Ma che cosa è successo? Perchè ci troviamo di fronte a una devastazione dell’etica capace di evocare, talora in forme ancor più squallide e pervasive, il fantasma della debacle? Oltre trent’anni fa, nel 1990, la riforma e il passaggio dal grigioverde al blu. Niente più stellette, e vennero i sindacati. Che hanno finito di distruggere le speranze di una reale crescita. Abbiamo tentato più volte di rimuovere quel fantasma della fine del Corpo, e siamo ora a chiederci che cosa non abbiamo compreso del nostro passato e che cosa semmai è cambiato. Da dove nasce cioè una violazione quotidiana della legalità all’interno delle carceri. Le cronache ci dicono inoltre con impietosa chiarezza che oggi è chiamata in qualche modo in causa non solo la classe politica, ma una classe dirigente senza uniforme nel suo insieme. Mentre le amministrazioni penitenziarie europee si vergognano di fare il male come di comparire – per usare una metafora – in una conversazione con una macchia sul vestito o con un panno logoro o lacero, da noi è l’esatto contrario. L’amministrazione penitenziaria nostrana non fa altro che aprire varchi a disastri persino inimmaginabili dando vita all’ingovernabilità del sistema carcere, dominato da pulsioni violente e aggressioni ai servitori dello Stato in uniforme (che ci sono, nonostante tutto). C’è qualcosa dietro a questi atteggiamenti, diremmo manovre?

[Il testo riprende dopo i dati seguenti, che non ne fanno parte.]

(** * Peregrine: parser and C++ code generator, verified against their description

    A shallow embedding of three source files of the Peregrine compiler:

    - [utils/symbolTable.hpp]: the two-tier name-mangling table [MangleName];
    - [parser/parser.cpp]: the statement parser and its Pratt expression parser;
    - [codegen/cpp/codegen.cpp]: the visitor that writes the C++ translation unit.

    Strings are [string], [std::map<std::string,std::string>] is stdpp's
    [gmap string string], vectors are lists.  The parser threads its cursor and
    its error list through a state monad; recursion and loops that the source
    does not bound are driven by a fuel argument and running out of fuel is
    [None].  The code generator is a structural recursion over the tree; a
    failed unchecked downcast or an out-of-range index is [None]. *)

From Stdlib Require Import String Ascii ZArith List Bool Lia DecimalString.
From stdpp Require Import base option list strings gmap.

Open Scope string_scope.
Open Scope list_scope.

(** The line feed and the double quote of the emitted C++ text. *)
Definition nl : string := String "010" "".
Definition dquote : string := String "034" "".

(** ** [std::to_string] on integers *)

Definition to_string (n : nat) : string :=
  NilEmpty.string_of_uint (Nat.to_uint n).

Definition to_string_Z (z : Z) : string :=
  NilEmpty.string_of_int (Z.to_int z).

(** ** utils/symbolTable.hpp: [MangleName] *)

Module SymbolTable.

C’è forse un messaggio che il DAP lancia o intende lanciare alla polizia penitenziaria? E’ indubbiamente essenziale che l’attuale vertice illustri con chiarezza i propri intenti, con il massimo realismo e soprattutto smettendo di raccontare bugie. E indichi gli strumenti e le competenze che saranno messe in campo (ammesso che ce ne siano), a partire da oggi e per i prossimi mesi. Ma siamo poco fiduciosi. Intanto ce lo stanno infilando (fuor di metafora, nelle nostre già infiammate terga.